#### WORK REQUIRED:
Retype exactly the lines below, beginning with the first and ending with the line where "forall (T : Type)" appears.

Segment Start: MATERIAL PROVIDED

(** X10. The query of a fetch is the bound parameters with the
    iterator's own cursor written over the caller's: a non-empty cursor
    replaces it, an unset or empty one leaves it, and every key other
    than cursor, limit and direction passes through untouched. *)
Theorem fetch_params_merge :
  forall (T : Type) (it : Iterator T),
    (forall k, k <> "cursor" -> k <> "limit" -> k <> "direction" ->
               fetch_params it !! k = params it !! k) /\
    (forall c, cursor it = Some c -> c <> "" ->
               fetch_params it !! "cursor" = Some (Some (VString c))) /\
    (cursor it = None \/ cursor it = Some "" ->
     fetch_params it !! "cursor" = params it !! "cursor").
Proof.
  intros T it. split; [|split].
  - apply fetch_params_other.
  - apply fetch_params_cursor_set.
  - apply fetch_params_cursor_unset.
Qed.

Lemma fetch_params_merge_witness :
  fetch_params midway_iterator !! "query" = Some (Some (VString "cats")) /\
  fetch_params midway_iterator !! "cursor" = Some (Some (VString "c1")) /\
  fetch_params exhausted_iterator !! "cursor" = None.
Proof.
  split; [|split].
  - exact (proj1 (fetch_params_merge Z midway_iterator) "query"
             ltac:(discriminate) ltac:(discriminate) ltac:(discriminate)).
  - exact (proj1 (proj2 (fetch_params_merge Z midway_iterator)) "c1"
             eq_refl ltac:(discriminate)).
  - exact (proj2 (proj2 (fetch_params_merge Z exhausted_iterator))
             (or_introl eq_refl)).
Defined.

(** X11. A page fetched with pagination metadata replaces the buffer,
    resets the index, and hands its cursor and has-more flag to the
    iterator: the next request asks for the page's cursor, and path,
    bound parameters, limit and direction stay as they were. *)
Theorem fetched_cursor_drives_next_request :
  forall (W T : Type) (client : RequestClient W T) (it : Iterator T)
         (w w' : W) (page : Cursor T) (p : PaginationInfo) (c : string),
    DoRequestWithQuery w "GET" (path it) (fetch_params it) = (inr page, w') ->
    Pagination page = Some p ->
    info_Cursor p = Some c ->
    c <> "" ->
    exists it',
      fetchNextPage it w = (None, it', w') /\
      currentPage it' = Items page /\ currentIdx it' = 0%nat /\
      hasMore it' = HasMore p /\
      fetch_params it' !! "cursor" = Some (Some (VString c)) /\
      path it' = path it /\ params it' = params it /\
      limit it' = limit it /\ direction it' = direction it.
Proof.
  intros W T client it w w' page p c Hreq Hp Hc Hne.
  unfold fetchNextPage. rewrite Hreq, Hp. eexists. split; [reflexivity|].
  repeat split.
  apply fetch_params_cursor_set; [exact Hc | exact Hne].
Qed.

Lemma fetched_cursor_drives_next_request_witness :
  exists it',
    fetchNextPage (client := server_client (scripted three_pages))
      (NewIterator "/v0/search-messages" ∅) []
    = (None, it', [("GET", "/v0/search-messages", ∅)]) /\
    currentPage it' = [1; 2] /\ currentIdx it' = 0%nat /\
    hasMore it' = true /\
    fetch_params it' !! "cursor" = Some (Some (VString "c1")) /\
    path it' = "/v0/search-messages" /\ params it' = ∅ /\
    limit it' = Some 0 /\ direction it' = Some "".
Proof.
  exact (fetched_cursor_drives_next_request (list request) Z
           (server_client (scripted three_pages))
           (NewIterator "/v0/search-messages" ∅) []
           [("GET", "/v0/search-messages", ∅)]
           (mkCursor [1; 2] (Some (more_after "c1"))) (more_after "c1") "c1"
           eq_refl eq_refl eq_refl ltac:(discriminate)).
Defined.



(** X13. When the fetch fails, [Next] returns no item and the client's
    error wrapped as "failed to fetch page: ..."; the iterator is left
    exactly as it was, so the next call repeats the same request; and
    the wrapped error is not retryable for [IsRetryableError], whatever
    the client's error was. *)
Theorem Next_fetch_failure :
  forall (W T : Type) (client : RequestClient W T) (it : Iterator T)
         (w w' : W) (err : error),
    currentPage it !! currentIdx it = None ->
    hasMore it = true ->
    DoRequestWithQuery w "GET" (path it) (fetch_params it) = (inl err, w') ->
    exists wrapped,
      Next it w = ((None, Some wrapped), it, w') /\
      wrapped = wrapError ("failed to fetch page: " +:+ Error err) (Some err) /\
      IsRetryableError wrapped = false.
Proof.
  intros W T client it w w' err Hbuf Hmore Hreq. eexists. split; [|split].
  - unfold Next. rewrite Hbuf, Hmore. cbn [negb].
    unfold fetchNextPage. rewrite Hreq. reflexivity.
  - reflexivity.
  - reflexivity.
Qed.

Lemma Next_fetch_failure_witness :
  exists wrapped,
    Next (client := server_client unreachable)
      (NewIterator "/v0/search-chats" ∅) []
    = ((None, Some wrapped), NewIterator "/v0/search-chats" ∅,
       [("GET", "/v0/search-chats", ∅)]) /\
    wrapped
    = wrapError
        ("failed to fetch page: "
           +:+ Error (APIConnectionError "request failed: connection refused"
                        None))
        (Some (APIConnectionError "request failed: connection refused" None)) /\
    IsRetryableError wrapped = false.
Proof.
  exact (Next_fetch_failure (list request) Z (server_client unreachable)
           (NewIterator "/v0/search-chats" ∅) []
           [("GET", "/v0/search-chats", ∅)]
           (APIConnectionError "request failed: connection refused" None)
           eq_refl eq_refl eq_refl).
Defined.

(** X14. [ToSlice] returns no partial result: when items remain in the
    buffer, more pages are announced and the fetch that follows the last
    buffered item fails, [ToSlice] returns nil and the wrapped error,
    after one request; the items collected so far are dropped. *)
Theorem ToSlice_drops_partial_result :
  forall (W T : Type) (client : RequestClient W T) (it : Iterator T)
         (w w' : W) (err : error) (n fuel : nat),
    (currentIdx it + n = length (currentPage it))%nat ->
    hasMore it = true ->
    DoRequestWithQuery w "GET" (path it) (fetch_params it) = (inl err, w') ->
    ToSlice (n + S fuel) it w
    = Some ((None, Some (Errorf_w "failed to fetch page: " (Some err))),
            set_currentIdx it (length (currentPage it)), w').
Proof.
  intros W T client it w w' err n fuel Hlen Hmore Hreq.
  unfold ToSlice. rewrite ToSlice_loop_buffer by exact Hlen.
  cbn [ToSlice_loop]. unfold HasNext, Next.
  cbn [set_currentIdx currentIdx currentPage hasMore].
  rewrite Hmore, orb_true_r.
  rewrite lookup_ge_None_2 by lia. cbn [negb].
  unfold fetchNextPage.
  change (fetch_params (set_currentIdx it (length (currentPage it))))
    with (fetch_params it).
  cbn [path set_currentIdx]. rewrite Hreq. reflexivity.
Qed.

Segment End: MATERIAL PROVIDED

#### EXERCISE OUTPUT:
(** X10. The query of a fetch is the bound parameters with the
    iterator's own cursor written over the caller's: a non-empty cursor
    replaces it, an unset or empty one leaves it, and every key other
    than cursor, limit and direction passes through untouched. *)
Theorem fetch_params_merge :
  forall (T : Type) (it : Iterator T),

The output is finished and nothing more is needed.